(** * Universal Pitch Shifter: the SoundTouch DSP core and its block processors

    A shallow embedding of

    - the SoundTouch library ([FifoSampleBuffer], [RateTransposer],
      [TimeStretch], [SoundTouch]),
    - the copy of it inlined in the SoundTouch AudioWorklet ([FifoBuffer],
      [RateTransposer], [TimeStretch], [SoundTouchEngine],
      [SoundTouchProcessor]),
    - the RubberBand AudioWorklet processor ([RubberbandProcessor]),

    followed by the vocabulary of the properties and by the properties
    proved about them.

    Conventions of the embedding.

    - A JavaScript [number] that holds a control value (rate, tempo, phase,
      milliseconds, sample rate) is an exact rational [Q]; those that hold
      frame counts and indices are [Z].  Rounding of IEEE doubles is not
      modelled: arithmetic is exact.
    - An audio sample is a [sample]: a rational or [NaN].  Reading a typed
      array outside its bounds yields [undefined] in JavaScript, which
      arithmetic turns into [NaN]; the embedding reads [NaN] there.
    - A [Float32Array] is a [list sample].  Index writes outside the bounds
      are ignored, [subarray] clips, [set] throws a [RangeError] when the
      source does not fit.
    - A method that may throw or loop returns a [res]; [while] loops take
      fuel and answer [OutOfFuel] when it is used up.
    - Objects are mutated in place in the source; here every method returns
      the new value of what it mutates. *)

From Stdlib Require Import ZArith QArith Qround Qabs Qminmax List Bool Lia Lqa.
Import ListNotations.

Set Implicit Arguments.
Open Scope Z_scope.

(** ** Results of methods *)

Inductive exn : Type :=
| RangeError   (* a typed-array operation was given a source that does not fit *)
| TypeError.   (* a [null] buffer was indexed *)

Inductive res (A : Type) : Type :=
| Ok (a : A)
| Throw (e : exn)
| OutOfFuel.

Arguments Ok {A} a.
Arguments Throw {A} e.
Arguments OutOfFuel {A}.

• • •

→ **WHAT YOU WILL DO**: Once you have read the entries, write them out again without altering a single character.

→ **ANSWER TO THIS EXERCISE**:
(** * Universal Pitch Shifter: the SoundTouch DSP core and its block processors

    A shallow embedding of

    - the SoundTouch library ([FifoSampleBuffer], [RateTransposer],
      [TimeStretch], [SoundTouch]),
    - the copy of it inlined in the SoundTouch AudioWorklet ([FifoBuffer],
      [RateTransposer], [TimeStretch], [SoundTouchEngine],
      [SoundTouchProcessor]),
    - the RubberBand AudioWorklet processor ([RubberbandProcessor]),

    followed by the vocabulary of the properties and by the properties
    proved about them.

    Conventions of the embedding.

    - A JavaScript [number] that holds a control value (rate, tempo, phase,
      milliseconds, sample rate) is an exact rational [Q]; those that hold
      frame counts and indices are [Z].  Rounding of IEEE doubles is not
      modelled: arithmetic is exact.
    - An audio sample is a [sample]: a rational or [NaN].  Reading a typed
      array outside its bounds yields [undefined] in JavaScript, which
      arithmetic turns into [NaN]; the embedding reads [NaN] there.
    - A [Float32Array] is a [list sample].  Index writes outside the bounds
      are ignored, [subarray] clips, [set] throws a [RangeError] when the
      source does not fit.
    - A method that may throw or loop returns a [res]; [while] loops take
      fuel and answer [OutOfFuel] when it is used up.
    - Objects are mutated in place in the source; here every method returns
      the new value of what it mutates. *)

From Stdlib Require Import ZArith QArith Qround Qabs Qminmax List Bool Lia Lqa.
Import ListNotations.

Set Implicit Arguments.
Open Scope Z_scope.

(** ** Results of methods *)

Inductive exn : Type :=
| RangeError   (* a typed-array operation was given a source that does not fit *)
| TypeError.   (* a [null] buffer was indexed *)

Inductive res (A : Type) : Type :=
| Ok (a : A)
| Throw (e : exn)
| OutOfFuel.

Arguments Ok {A} a.
Arguments Throw {A} e.
Arguments OutOfFuel {A}.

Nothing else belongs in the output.